[Extracted data entries]
Lemma disperse_loop_overwrite num isl (i : nat) b idxs :
  NoDup idxs -> i ∈ idxs ->
  forall (arr : list Stoat.t) s d,
  arr !! i = Some s -> liveJuvenile s ->
  forEach idxs (fun j a => let* a := disperseOne num isl j a in ret (Next a))
          (<[i := Stoat.set_bearingT_1 b s]> arr) d =
  forEach idxs (fun j a => let* a := disperseOne num isl j a in ret (Next a)) arr d.
Proof.
  induction idxs as [|j rest IH]; intros Hnd Hin arr s d E Hs.
  { apply elem_of_nil in Hin. destruct Hin. }
  apply NoDup_cons in Hnd. destruct Hnd as [Hj Hnd].
  simpl. unfold bind at 1 2 4 5.
  destruct (Nat.eq_dec j i) as [->|Hne].
  - rewrite disperseOne_overwrite by assumption. reflexivity.
  - rewrite disperseOne_commute by exact Hne.
    apply elem_of_cons in Hin. destruct Hin as [X|Hin]; [congruence|].
    destruct (disperseOne num isl j arr d) as [a1 d1| | |] eqn:E1; simpl; try reflexivity.
    unfold ret at 1 2. apply IH; [exact Hnd|exact Hin| |exact Hs].
    rewrite (disperseOne_other _ _ _ _ _ _ _ _ Hne E1). exact E.
Qed.

Lemma disperse_overwrites_bearing num isl n (arr : list Stoat.t) (i : nat) s b d :
  (i < n)%nat -> arr !! i = Some s -> liveJuvenile s ->
  disperse num isl n (<[i := Stoat.set_bearingT_1 b s]> arr) d = disperse num isl n arr d.
Proof.
  intros Hi E Hs. unfold disperse, forRange.
  apply disperse_loop_overwrite; try assumption.
  - apply NoDup_seq.
  - apply elem_of_seq. lia.
Qed.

Prompt —
Repeat exactly the lines above, starting with the first line of the records and finishing with the line holding "apply elem_of_nil in". Add no other line.

Result below —
Lemma disperse_loop_overwrite num isl (i : nat) b idxs :
  NoDup idxs -> i ∈ idxs ->
  forall (arr : list Stoat.t) s d,
  arr !! i = Some s -> liveJuvenile s ->
  forEach idxs (fun j a => let* a := disperseOne num isl j a in ret (Next a))
          (<[i := Stoat.set_bearingT_1 b s]> arr) d =
  forEach idxs (fun j a => let* a := disperseOne num isl j a in ret (Next a)) arr d.
Proof.
  induction idxs as [|j rest IH]; intros Hnd Hin arr s d E Hs.
  { apply elem_of_nil in Hin. destruct Hin. }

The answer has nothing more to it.